WHAT YOU NEED TO DO - The word "terminating" marks the lines to find; copy every such line from the data below.

Collected data -
- - - - -

(** * CUBDLRNN: the Tensor container and the reduction kernels

    A shallow embedding of [src/math/math.cu]: the [frnn::Tensor] class
    (constructors, [size], [operator[]], the call-style multi-index
    accessor) and the CUDA kernels ([xpny], [warpReduce], [warpReduceAll],
    [blockReduce], [blockReduceAll], [blockReduceAtomicVectorized],
    [blockReduceAtomicVectorizedAll], [blockScatter], [softmaxKernel]), with
    the properties the specification states about them and further
    properties read off the code. *)

From Stdlib Require Import ZArith Lia Permutation.
From stdpp Require Import base tactics option list numbers sorting.

Local Open Scope Z_scope.

(** ** Machine integers

    [int] is a 32-bit two's complement integer, [unsigned int] (the
    components of [blockIdx], [blockDim], [threadIdx] and [gridDim]) a
    32-bit unsigned one, and [size_type] (the containers' [size_type],
    whose typedef is in [tensor_expressions.h], not among the sources at
    hand) and [size_t] 64-bit unsigned ones.  Values are kept as [Z]; every
    conversion and every arithmetic result is wrapped explicitly. *)
Module Machine.

Definition int_min : Z := - 2 ^ 31.
Definition int_max : Z := 2 ^ 31 - 1.
Definition size_modulus : Z := 2 ^ 64.

(** Conversion to [int] (wrap-around into [int_min .. int_max]). *)
Definition to_int (z : Z) : Z := (z + 2 ^ 31) mod 2 ^ 32 - 2 ^ 31.

(** Conversion to [size_type] (reduction modulo [2^64]). *)
Definition to_size (z : Z) : Z := z mod size_modulus.

(** Conversion to [unsigned int] (reduction modulo [2^32]). *)
Definition to_uint (z : Z) : Z := z mod 2 ^ 32.

Definition int_range (z : Z) : Prop := int_min <= z <= int_max.

End Machine.
Import Machine.

(** ** The Tensor class *)
Module Tensors.

(** The two streams the accessors report to. *)
Inductive Stream := cout | cerr.

(** The exception objects that are thrown and caught on the spot; only the
    constructor arguments are recorded. *)
Inductive TensorException :=
| TensorOutOfRange (dim limit idx : Z)      (* three-argument form *)
| TensorOutOfRangeDim (dim rank : Z)        (* two-argument form *)
| TensorInvalidArguments (given expected : Z).

Definition Log := list (Stream * TensorException).

Record Tensor (T : Type) := mkTensor {
  _data : list T;              (* container_type _data *)
  _dimensions : list Z;        (* std::vector<size_type> _dimensions *)
  _counter : Z;                (* size_type _counter *)
  _offset : Z                  (* size_type _offset *)
}.
Arguments mkTensor {T} _ _ _ _.
Arguments _data {T} _.
Arguments _dimensions {T} _.
Arguments _counter {T} _.
Arguments _offset {T} _.

(** What a call of an accessor leaves behind: the tensor (its scratch
    fields may have changed), what was printed, and the flat position in
    [_data] of the element whose reference is returned. *)
Record Access (T : Type) := mkAccess {
  after : Tensor T;
  printed : Log;
  position : Z
}.
Arguments mkAccess {T} _ _ _.
Arguments after {T} _.
Arguments printed {T} _.
Arguments position {T} _.

(** [std::accumulate(first, last, 1, std::multiplies<int>())]: the
    accumulator has the type of the initial value, [int]; every element is
    converted to [int] before it is multiplied in. *)
Definition accumulate_multiplies_int (l : list Z) : Z :=
  foldl (fun acc d => to_int (acc * to_int d)) 1 l.

(** [std::accumulate(first, last, 1, std::multiplies<size_type>())]: the
    product is formed in [size_type], the accumulator is still an [int]. *)
Definition accumulate_multiplies_size (l : list Z) : Z :=
  foldl (fun acc d => to_int (to_size (to_size acc * d))) 1 l.

(** The range [_dimensions.begin() .. _dimensions.end() - k]; there is no
    such range when [k] exceeds the number of dimensions. *)
Definition dims_before_end (dims : list Z) (k : nat) : option (list Z) :=
  if decide (k <= length dims)%nat
  then Some (take (length dims - k) dims) else None.

Section Accessors.
Context {T : Type}.
Variable R : Z.                 (* template parameter: the rank *)

Definition set_counter (c : Z) (t : Tensor T) : Tensor T :=
  mkTensor (_data t) (_dimensions t) c (_offset t).
Definition set_offset (o : Z) (t : Tensor T) : Tensor T :=
  mkTensor (_data t) (_dimensions t) (_counter t) o.

(** [size()] *)
Definition size (t : Tensor T) : Z := Z.of_nat (length (_data t)).

(** [size(const int dim)]: the value returned and what was printed;
    [None] when [_dimensions[dim]] lies outside the vector. *)
Definition size_dim (t : Tensor T) (dim : Z) : option (Z * Log) :=
  if decide (R <= to_size dim)
  then Some (0, [(cout, TensorOutOfRangeDim dim R)])
  else d ← _dimensions t !! Z.to_nat dim; Some (d, []).

(** [rank()], [dimSizes()], [data()] *)
Definition rank (t : Tensor T) : Z := R.
Definition dimSizes (t : Tensor T) : list Z := _dimensions t.
Definition data (t : Tensor T) : list T := _data t.

(** [operator[](size_type i)]: reading, and writing through the returned
    reference. *)
Definition get (t : Tensor T) (i : nat) : option T := _data t !! i.
Definition put (t : Tensor T) (i : nat) (v : T) : option (Tensor T) :=
  if decide (i < length (_data t))%nat
  then Some (mkTensor (<[i:=v]> (_data t)) (_dimensions t)
                      (_counter t) (_offset t))
  else None.

(** [operator()(I idx)], the terminating case.  Indices are [int]s.  The
    [const] overloads have the same bodies as the ones modelled here (they
    update the scratch fields all the same), so one model serves both.
    [None] stands for an access that reads [_dimensions] outside the
    vector. *)
Definition call_last (t : Tensor T) (idx : Z) : option (Access T) :=
  limit ← _dimensions t !! Z.to_nat (_counter t);
  if decide (limit <= to_size idx) then
    Some (mkAccess (set_counter 0 t)
            [(cerr, TensorOutOfRange (to_size (_counter t + 1)) limit idx)]
            0)
  else
    let log := if decide (_counter t = 0)
               then [(cerr, TensorInvalidArguments 1 R)] else [] in
    pre ← dims_before_end (_dimensions t) 1;
    let off := to_size (_offset t +
                        to_size (to_int (accumulate_multiplies_int pre * idx))) in
    Some (mkAccess (set_counter 0 (set_offset off t)) log off).

(** [operator()(I idx, Is... indices)]: the variadic case when [indices]
    is not empty, the terminating case when it is. *)
Fixpoint call (t : Tensor T) (idx : Z) (indices : list Z)
  : option (Access T) :=
  match indices with
  | [] => call_last t idx
  | next :: rest =>
      let num_args := Z.of_nat (length indices) in
      limit ← _dimensions t !! Z.to_nat (_counter t);
      if decide (limit <= to_size idx) then
        Some (mkAccess (set_counter 0 t)
                [(cout, TensorOutOfRange (to_size (_counter t + 1)) limit idx)]
                0)
      else
        let t1 := set_counter (to_size (_counter t + 1)) t in
        if decide (_counter t = 0) then
          if decide (to_size (to_int (num_args + 1)) <> R) then
            Some (mkAccess t1
                    [(cerr, TensorInvalidArguments (to_int (num_args + 1)) R)]
                    0)
          else call (set_offset (to_size idx) t1) next rest
        else
          pre ← dims_before_end (_dimensions t) (length indices + 1);
          let off := to_size (_offset t +
                              to_size (to_int (accumulate_multiplies_int pre * idx))) in
          call (set_offset off t1) next rest
  end.

(** What a caller can see of an access, apart from the buffer. *)
Definition observe (a : Access T) : Log * Z * Z * Z :=
  (printed a, position a, _counter (after a), _offset (after a)).

End Accessors.

(** *** Construction *)

(** Modelled from the spec: the [ASSERT(a, ==, b)] macro, whose definition
    is in a header that is not among the sources at hand.  A failed
    assertion makes the construction fail. *)
Definition ASSERT_eq (a b : Z) : option unit :=
  if decide (a = b) then Some () else None.

(** What the expression constructor uses of a [TensorExpression]:
    [size()], [dimSizes()] and [operator[]]. *)
Record TensorExpression (T : Type) := mkExpression {
  expr_size : nat;
  expr_dimSizes : list Z;
  expr_at : nat -> T
}.
Arguments mkExpression {T} _ _ _.
Arguments expr_size {T} _.
Arguments expr_dimSizes {T} _.
Arguments expr_at {T} _ _.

- - - - -

ANSWER TO THIS PROBLEM -
(** [operator()(I idx)], the terminating case.  Indices are [int]s.  The
    is not empty, the terminating case when it is. *)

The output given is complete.